If the Senate does not get the 60 votes it needs to launch the debate, the business groups hope Reid will have to go back to the drawing board and will consider including the tax credit in a new bill as a way of building additional support.
The cloture vote is scheduled for 5:30 p.m. Monday evening.
If the effort fails and the Senate votes to begin debate, the technology and business groups will push to get the extender added to another legislative vehicle. One possibility is a bill extending unemployment insurance, which expires Feb. 28.
No Republicans have publicly said they'll support Reid on the procedural motion, and the outcome of the vote is unclear.
The tax credit, which gives companies a tax break when they hire research and development workers, expired Jan 1. That means the cost of hiring workers to create, test and produce new products and services has risen significantly, according to the R&D Credit Coalition that has unsuccessfully lobbied for a permanent extension of the credit.
The House extended the credit by one year in December, but the Senate took no action.
Sens. Max Baucus (D-Mont.) and Chuck Grassley (R-Iowa) had included a provision in the previous version of the jobs bill to extend the tax credit, which Republicans say contributes about $90 billion in annual economic growth. But Senate Democrats scrapped that version of the jobs bill.
Monica McGuire of the R&D Credit Coalition said 70 percent of the R&D tax credit goes toward paying the wages of workers.
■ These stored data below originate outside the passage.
(* ===== verification/GoList.v ===== *)
(** * container/list

    The part of Go's doubly-linked list the policies use.  An element is an
    address (a [nat] the owner of the lists allocates) and the value it
    carries; a list is its elements from front to back.  [Remove] and
    [MoveToFront] do nothing for an element that is not of the list, as in Go. *)
From S2P Require Import Prelude.

Abbreviation Element := nat.

Abbreviation List V := (list (Element * V)).

Section golist.
Context {V : Type}.
Implicit Types (l : List V) (id : Element) (v : V).

Fixpoint elem_value id l : option V :=
  match l with
  | [] => None
  | (i, v) :: l => if decide (i = id) then Some v else elem_value id l
  end.

Definition PushFront id v l : List V := (id, v) :: l.
Definition Remove id l : List V := filter (λ x, x.1 ≠ id) l.
Definition MoveToFront id l : List V :=
  match elem_value id l with
  | Some v => PushFront id v (Remove id l)
  | None => l
  end.
Definition Front l : option (Element * V) := head l.
Definition Back l : option (Element * V) := last l.

(** A store through [el.Value], a pointer. *)
Definition set_value id (f : V → V) l : List V :=
  (λ x, if decide (x.1 = id) then (x.1, f x.2) else x) <$> l.

(** The loop [for e := l.Back(); e != nil; e = e.Prev()]. *)
Definition backwards l : List V := reverse l.

Lemma elem_value_Some id l v :
  NoDup l.*1 → elem_value id l = Some v ↔ (id, v) ∈ l.
Proof.
  induction l as [|[i w] l IH]; simpl; intros Hnd; [set_solver|].
  apply NoDup_cons in Hnd as [Hi Hnd]. rewrite elem_of_cons. case_decide; subst.
  - split; [intros [= ->]; by left|]. intros [[= <-]|Hin]; [done|].
    destruct Hi. apply list_elem_of_fmap. by exists (id, v).
  - rewrite IH by done. naive_solver.
Qed.

Lemma elem_of_Remove id l x : x ∈ Remove id l ↔ x ∈ l ∧ x.1 ≠ id.
Proof. unfold Remove. rewrite list_elem_of_filter. tauto. Qed.

Lemma NoDup_Remove id l : NoDup l.*1 → NoDup (Remove id l).*1.
Proof. apply NoDup_filter_fst. Qed.

Lemma Remove_not_in id l : id ∉ (Remove id l).*1.
Proof. rewrite list_elem_of_fmap. intros (x & -> & [_ ?]%elem_of_Remove). done. Qed.

Lemma Remove_head id v l : NoDup ((id, v) :: l).*1 → Remove id ((id, v) :: l) = l.
Proof.
  intros [Hi _]%NoDup_cons. unfold Remove. rewrite filter_cons_False by (simpl; tauto).
  apply filter_all. intros [j v'] Hj Heq; simpl in *; subst j.
  apply Hi, list_elem_of_fmap. by exists (id, v').
Qed.

Lemma length_Remove id l :
  NoDup l.*1 → id ∈ l.*1 → S (length (Remove id l)) = length l.
Proof.
  induction l as [|[i w] l IH]; intros Hnd Hin; [set_solver|].
  pose proof Hnd as [Hi Hnd']%NoDup_cons. destruct (decide (i = id)) as [->|Hne].
  - by rewrite Remove_head by done.
  - unfold Remove. rewrite filter_cons_True by done. simpl. f_equal. apply IH; [done|].
    simpl in Hin. apply elem_of_cons in Hin as [->|]; [done|]. done.
Qed.

Lemma fst_set_value id f l : (set_value id f l).*1 = l.*1.
Proof.
  unfold set_value. rewrite <-list_fmap_compose. apply list_fmap_ext.
  intros ? [i v] _; simpl. by case_decide.
Qed.

Lemma elem_of_set_value id f l i v :
  (i, v) ∈ set_value id f l ↔
  ∃ v0, (i, v0) ∈ l ∧ v = if decide (i = id) then f v0 else v0.
Proof.
  unfold set_value. rewrite list_elem_of_fmap. split.
  - intros ([i' v0] & Heq & Hin); simpl in *. case_decide; simplify_eq; exists v0;
      by case_decide.
  - intros (v0 & Hin & ->). exists (i, v0); simpl. split; [by case_decide|done].
Qed.

Lemma elem_of_MoveToFront id l x :
  NoDup l.*1 → x ∈ MoveToFront id l ↔ x ∈ l.
Proof.
  intros Hnd. unfold MoveToFront. destruct (elem_value id l) as [v|] eqn:E; [|done].
  apply elem_value_Some in E; [|done]. unfold PushFront.
  rewrite elem_of_cons, elem_of_Remove. destruct x as [i w]; simpl. split.
  - naive_solver.
  - intros Hin. destruct (decide (i = id)) as [->|]; [|by right].
    left. f_equal. by eapply NoDup_fst_eq.
Qed.

Lemma NoDup_MoveToFront id l : NoDup l.*1 → NoDup (MoveToFront id l).*1.
Proof.
  intros Hnd. unfold MoveToFront. case_all; [|done].
  constructor; [apply Remove_not_in|by apply NoDup_Remove].
Qed.

Lemma length_MoveToFront id l : NoDup l.*1 → length (MoveToFront id l) = length l.
Proof.
  intros Hnd. unfold MoveToFront. destruct (elem_value id l) as [v|] eqn:E; [|done].
  simpl. apply length_Remove; [done|]. apply elem_value_Some in E; [|done].
  apply list_elem_of_fmap. by exists (id, v).
Qed.
End golist.

#[export] Hint Resolve NoDup_Remove NoDup_MoveToFront Remove_not_in : go.
#[export] Hint Rewrite @fst_set_value @elem_of_Remove : go.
Because research and development is inherently risky--it typically takes between five and 10 years to bring a product to market--companies need the credit as an incentive to keep hiring, McGuire said.
“If Congress is serious about creating jobs, this is a clear way to do it,” she told The Hill today. “This is a jobs credit. It keeps high-skilled, high-wage jobs in the U.S.”
Manufacturers, particularly those who make high-tech products, claim about 71 percent of R&D credit amounts.
"There was a sense of disappointment that the tax extender wasn't included in this bill because it's such a great fit for it," said J.P. Fielder of the U.S. Chamber of Commerce. "There will certainly be a continued push from the business community to get it extended."
President Barack Obama's latest budget, released earlier this month, would make the tax break permanent, a move Senate Republicans applauded. They're asking Obama to keep fighting for the proposal and to also strengthen it to help U.S. competitiveness.
Out of the 21 countries that have R&D tax credits, the United States used to rank 17th in terms of the size of the credit and benefit to businesses, according to Organization for Economic Co-operation and Development. Now the United States is at the bottom of the list with an expired tax credit.
This is the 14th time the credit has expired since it was created in 1981.
"Tech companies would certainly be relieved to see an extension, but a stronger, permanent credit is really the right recipe for recovery and long-term competitiveness," said TechAmerica President Phil Bond.